_What you have to do_
The required result is each line of the entries below containing the string "ready".

_Source material_
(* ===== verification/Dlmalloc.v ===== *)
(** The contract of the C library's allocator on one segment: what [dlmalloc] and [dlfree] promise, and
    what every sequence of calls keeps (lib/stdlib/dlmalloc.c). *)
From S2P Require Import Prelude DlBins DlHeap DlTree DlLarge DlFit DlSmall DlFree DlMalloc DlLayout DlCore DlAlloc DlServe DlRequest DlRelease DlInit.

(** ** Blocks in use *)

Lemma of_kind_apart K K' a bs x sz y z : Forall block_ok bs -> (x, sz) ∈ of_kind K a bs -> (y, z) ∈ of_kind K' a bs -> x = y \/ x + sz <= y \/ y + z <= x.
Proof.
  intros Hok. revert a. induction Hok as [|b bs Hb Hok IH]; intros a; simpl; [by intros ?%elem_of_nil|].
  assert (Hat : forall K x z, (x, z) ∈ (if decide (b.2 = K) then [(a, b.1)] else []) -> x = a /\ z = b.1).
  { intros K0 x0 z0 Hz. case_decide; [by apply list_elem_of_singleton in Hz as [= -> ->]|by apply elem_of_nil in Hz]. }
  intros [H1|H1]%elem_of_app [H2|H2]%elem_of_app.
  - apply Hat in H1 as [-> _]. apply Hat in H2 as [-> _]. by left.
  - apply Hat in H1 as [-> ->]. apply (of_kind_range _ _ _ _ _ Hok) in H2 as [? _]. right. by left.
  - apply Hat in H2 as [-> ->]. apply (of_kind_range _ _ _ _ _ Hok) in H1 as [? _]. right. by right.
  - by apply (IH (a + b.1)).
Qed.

* * *

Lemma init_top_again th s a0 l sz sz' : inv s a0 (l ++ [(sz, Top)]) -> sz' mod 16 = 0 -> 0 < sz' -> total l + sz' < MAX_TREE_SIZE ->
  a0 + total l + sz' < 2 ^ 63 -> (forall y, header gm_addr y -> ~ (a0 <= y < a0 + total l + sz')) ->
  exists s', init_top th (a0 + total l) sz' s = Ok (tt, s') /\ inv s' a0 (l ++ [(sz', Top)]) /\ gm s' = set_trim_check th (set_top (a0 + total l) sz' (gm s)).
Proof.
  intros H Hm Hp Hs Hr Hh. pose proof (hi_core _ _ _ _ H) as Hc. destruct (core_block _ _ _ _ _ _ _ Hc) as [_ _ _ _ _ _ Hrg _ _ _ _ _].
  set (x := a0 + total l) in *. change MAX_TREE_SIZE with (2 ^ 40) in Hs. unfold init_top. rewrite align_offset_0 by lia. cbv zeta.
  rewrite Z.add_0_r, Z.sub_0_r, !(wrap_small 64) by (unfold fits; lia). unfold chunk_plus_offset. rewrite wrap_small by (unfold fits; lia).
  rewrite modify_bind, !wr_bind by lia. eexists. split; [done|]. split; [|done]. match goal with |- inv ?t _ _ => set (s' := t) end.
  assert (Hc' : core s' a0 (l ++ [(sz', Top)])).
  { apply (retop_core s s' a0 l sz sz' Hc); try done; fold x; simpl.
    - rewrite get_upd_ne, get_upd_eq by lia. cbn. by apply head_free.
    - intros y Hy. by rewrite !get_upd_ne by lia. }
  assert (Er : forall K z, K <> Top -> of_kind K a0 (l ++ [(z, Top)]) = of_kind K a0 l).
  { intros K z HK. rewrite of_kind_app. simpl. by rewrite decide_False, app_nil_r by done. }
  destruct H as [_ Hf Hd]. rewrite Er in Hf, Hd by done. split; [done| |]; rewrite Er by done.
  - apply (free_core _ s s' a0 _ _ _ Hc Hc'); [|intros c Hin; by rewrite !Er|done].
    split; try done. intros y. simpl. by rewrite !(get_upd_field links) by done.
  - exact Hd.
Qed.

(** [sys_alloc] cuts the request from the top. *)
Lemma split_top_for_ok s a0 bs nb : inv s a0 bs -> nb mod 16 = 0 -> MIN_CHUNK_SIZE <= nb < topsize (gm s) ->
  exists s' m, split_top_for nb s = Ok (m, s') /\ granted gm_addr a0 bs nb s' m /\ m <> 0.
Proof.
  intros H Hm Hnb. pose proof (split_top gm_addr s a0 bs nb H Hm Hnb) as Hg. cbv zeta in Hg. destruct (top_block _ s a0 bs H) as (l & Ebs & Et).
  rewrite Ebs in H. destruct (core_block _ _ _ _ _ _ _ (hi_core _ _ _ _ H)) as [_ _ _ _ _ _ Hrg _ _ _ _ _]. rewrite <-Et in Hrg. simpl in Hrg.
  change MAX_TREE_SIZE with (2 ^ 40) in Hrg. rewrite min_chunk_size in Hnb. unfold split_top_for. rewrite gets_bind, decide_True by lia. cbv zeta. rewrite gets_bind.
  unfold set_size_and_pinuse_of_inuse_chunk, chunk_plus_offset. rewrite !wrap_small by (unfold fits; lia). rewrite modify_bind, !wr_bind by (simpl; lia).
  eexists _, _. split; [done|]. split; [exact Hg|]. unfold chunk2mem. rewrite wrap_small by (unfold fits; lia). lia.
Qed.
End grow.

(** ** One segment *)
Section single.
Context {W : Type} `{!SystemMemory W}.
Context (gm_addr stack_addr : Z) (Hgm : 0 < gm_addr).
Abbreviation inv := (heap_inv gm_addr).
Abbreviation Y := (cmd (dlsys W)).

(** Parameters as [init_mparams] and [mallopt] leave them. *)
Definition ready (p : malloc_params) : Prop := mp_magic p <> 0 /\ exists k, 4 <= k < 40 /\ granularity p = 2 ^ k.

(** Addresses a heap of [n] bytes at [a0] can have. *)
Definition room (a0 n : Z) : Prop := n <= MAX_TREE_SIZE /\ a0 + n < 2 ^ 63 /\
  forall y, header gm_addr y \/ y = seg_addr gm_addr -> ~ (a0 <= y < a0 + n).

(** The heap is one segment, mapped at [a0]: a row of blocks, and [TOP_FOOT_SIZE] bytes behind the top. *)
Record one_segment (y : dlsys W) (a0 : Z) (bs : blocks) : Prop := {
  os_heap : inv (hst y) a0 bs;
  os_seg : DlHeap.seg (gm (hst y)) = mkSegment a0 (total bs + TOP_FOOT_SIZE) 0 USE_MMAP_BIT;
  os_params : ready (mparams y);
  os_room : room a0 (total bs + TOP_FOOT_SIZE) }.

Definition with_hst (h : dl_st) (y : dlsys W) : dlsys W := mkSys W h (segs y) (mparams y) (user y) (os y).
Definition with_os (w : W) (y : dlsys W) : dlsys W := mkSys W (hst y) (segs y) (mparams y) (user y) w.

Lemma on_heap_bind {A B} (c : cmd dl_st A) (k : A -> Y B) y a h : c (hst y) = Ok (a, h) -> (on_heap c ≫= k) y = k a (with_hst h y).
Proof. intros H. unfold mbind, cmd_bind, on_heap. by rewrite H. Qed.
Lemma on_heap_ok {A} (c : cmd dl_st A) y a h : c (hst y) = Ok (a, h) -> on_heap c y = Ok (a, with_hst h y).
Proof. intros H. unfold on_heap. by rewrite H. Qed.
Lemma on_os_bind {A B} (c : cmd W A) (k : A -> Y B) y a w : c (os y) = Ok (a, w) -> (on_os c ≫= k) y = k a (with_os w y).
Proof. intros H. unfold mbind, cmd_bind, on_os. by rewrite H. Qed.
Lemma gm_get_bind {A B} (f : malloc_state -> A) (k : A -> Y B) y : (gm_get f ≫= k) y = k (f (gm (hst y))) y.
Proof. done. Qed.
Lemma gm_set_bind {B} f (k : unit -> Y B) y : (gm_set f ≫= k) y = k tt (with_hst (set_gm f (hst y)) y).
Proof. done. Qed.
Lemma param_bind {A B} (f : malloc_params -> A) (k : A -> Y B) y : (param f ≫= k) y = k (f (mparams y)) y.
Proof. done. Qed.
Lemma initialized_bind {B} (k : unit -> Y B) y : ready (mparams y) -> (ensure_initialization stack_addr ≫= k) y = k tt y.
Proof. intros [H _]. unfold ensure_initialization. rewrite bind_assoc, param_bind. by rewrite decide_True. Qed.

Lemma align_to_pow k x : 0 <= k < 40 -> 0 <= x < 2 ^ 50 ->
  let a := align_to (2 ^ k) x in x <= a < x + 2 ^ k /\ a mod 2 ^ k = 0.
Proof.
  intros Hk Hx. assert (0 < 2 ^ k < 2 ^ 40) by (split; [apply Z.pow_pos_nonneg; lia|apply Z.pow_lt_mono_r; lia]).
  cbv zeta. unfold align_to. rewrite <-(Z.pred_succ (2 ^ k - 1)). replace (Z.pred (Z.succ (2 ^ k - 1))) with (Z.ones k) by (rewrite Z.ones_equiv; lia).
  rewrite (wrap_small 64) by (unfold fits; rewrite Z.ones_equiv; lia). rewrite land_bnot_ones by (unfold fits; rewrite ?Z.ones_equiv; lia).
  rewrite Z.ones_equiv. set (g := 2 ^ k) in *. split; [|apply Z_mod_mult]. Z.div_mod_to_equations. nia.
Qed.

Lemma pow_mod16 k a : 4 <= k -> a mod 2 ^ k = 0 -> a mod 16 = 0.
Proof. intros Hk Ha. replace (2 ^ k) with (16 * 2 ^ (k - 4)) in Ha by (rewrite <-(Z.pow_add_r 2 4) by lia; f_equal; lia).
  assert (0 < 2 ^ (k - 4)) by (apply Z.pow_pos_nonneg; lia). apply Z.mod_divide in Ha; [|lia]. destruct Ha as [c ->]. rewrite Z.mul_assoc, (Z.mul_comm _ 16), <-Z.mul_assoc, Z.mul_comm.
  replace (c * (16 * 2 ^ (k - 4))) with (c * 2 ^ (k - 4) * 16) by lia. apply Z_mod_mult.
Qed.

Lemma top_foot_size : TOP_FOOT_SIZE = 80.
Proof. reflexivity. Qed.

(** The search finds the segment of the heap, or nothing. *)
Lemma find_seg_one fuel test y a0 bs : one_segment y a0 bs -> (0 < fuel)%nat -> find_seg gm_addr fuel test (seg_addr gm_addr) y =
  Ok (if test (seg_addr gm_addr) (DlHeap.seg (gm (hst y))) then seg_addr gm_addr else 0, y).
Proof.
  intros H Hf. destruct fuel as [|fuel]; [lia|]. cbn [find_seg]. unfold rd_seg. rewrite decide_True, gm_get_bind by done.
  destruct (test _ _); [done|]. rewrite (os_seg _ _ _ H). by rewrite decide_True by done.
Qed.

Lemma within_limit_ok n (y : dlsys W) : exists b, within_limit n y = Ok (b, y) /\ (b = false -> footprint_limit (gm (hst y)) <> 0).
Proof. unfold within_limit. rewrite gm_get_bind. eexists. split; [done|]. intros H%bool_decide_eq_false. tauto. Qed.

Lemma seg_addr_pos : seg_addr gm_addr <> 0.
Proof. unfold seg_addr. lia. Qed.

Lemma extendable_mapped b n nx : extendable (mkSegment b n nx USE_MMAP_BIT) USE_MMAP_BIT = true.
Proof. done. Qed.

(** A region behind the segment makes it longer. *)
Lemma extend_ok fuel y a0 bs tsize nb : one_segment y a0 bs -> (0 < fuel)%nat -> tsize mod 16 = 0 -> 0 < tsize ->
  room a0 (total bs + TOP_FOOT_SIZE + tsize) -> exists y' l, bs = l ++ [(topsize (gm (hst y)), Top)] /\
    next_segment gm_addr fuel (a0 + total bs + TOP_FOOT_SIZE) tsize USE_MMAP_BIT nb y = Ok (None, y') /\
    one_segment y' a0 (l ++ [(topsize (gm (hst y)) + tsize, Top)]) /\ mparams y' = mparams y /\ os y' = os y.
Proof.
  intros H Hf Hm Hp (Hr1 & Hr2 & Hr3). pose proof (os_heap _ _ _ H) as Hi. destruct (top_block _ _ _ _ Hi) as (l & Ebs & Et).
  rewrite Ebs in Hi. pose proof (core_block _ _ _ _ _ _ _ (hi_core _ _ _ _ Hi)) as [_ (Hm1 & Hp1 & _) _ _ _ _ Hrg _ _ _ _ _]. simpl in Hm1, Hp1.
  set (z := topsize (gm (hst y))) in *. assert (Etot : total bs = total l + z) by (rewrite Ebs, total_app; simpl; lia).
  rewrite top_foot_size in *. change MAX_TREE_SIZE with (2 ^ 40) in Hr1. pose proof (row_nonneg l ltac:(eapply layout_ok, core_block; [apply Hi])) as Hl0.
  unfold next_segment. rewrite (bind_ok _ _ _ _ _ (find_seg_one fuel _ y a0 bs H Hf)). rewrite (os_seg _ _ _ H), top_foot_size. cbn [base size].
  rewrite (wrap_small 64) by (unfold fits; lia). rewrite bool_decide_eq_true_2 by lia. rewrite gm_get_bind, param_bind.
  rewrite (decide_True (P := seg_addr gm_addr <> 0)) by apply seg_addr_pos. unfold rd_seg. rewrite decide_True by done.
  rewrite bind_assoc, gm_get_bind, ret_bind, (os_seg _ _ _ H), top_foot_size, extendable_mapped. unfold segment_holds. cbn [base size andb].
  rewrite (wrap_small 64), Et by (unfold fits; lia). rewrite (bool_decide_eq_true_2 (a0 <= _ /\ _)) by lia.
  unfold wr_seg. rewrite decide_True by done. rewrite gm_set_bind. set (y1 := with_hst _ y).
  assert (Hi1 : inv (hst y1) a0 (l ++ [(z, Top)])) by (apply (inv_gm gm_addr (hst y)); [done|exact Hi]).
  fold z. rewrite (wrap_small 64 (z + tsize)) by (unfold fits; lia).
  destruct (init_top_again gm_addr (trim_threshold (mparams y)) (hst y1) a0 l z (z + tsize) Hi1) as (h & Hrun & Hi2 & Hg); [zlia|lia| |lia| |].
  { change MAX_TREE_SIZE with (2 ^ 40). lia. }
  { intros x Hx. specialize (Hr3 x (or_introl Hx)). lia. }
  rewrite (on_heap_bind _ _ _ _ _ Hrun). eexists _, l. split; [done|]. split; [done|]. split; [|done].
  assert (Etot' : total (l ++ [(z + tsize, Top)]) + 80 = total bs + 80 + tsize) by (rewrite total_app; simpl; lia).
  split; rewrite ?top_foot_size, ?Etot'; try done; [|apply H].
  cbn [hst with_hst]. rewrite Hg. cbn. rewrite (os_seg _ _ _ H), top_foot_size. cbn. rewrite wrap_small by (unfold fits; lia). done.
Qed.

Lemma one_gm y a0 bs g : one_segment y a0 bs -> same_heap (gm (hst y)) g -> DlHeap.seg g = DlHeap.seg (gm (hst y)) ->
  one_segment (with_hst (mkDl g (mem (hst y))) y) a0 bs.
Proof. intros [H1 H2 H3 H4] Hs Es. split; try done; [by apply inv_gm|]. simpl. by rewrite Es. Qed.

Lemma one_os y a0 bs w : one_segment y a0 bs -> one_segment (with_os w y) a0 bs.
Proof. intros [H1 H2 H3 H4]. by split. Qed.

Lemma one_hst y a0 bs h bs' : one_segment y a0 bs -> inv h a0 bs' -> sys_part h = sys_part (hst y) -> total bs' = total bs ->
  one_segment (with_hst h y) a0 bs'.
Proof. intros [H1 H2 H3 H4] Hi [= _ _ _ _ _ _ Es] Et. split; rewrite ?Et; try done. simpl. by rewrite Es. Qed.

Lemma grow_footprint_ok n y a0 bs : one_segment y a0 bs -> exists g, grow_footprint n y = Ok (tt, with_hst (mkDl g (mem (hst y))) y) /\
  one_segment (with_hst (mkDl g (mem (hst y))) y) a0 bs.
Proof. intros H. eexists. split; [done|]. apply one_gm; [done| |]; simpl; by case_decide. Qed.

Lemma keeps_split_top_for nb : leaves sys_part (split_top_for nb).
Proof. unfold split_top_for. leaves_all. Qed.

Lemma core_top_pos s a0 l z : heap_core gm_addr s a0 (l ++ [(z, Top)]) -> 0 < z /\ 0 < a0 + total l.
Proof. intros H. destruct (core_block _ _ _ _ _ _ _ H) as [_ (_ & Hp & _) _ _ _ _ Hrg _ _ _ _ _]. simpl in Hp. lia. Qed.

_Solution_
Definition ready (p : malloc_params) : Prop := mp_magic p <> 0 /\ exists k, 4 <= k < 40 /\ granularity p = 2 ^ k.
  os_params : ready (mparams y);
Lemma initialized_bind {B} (k : unit -> Y B) y : ready (mparams y) -> (ensure_initialization stack_addr ≫= k) y = k tt y.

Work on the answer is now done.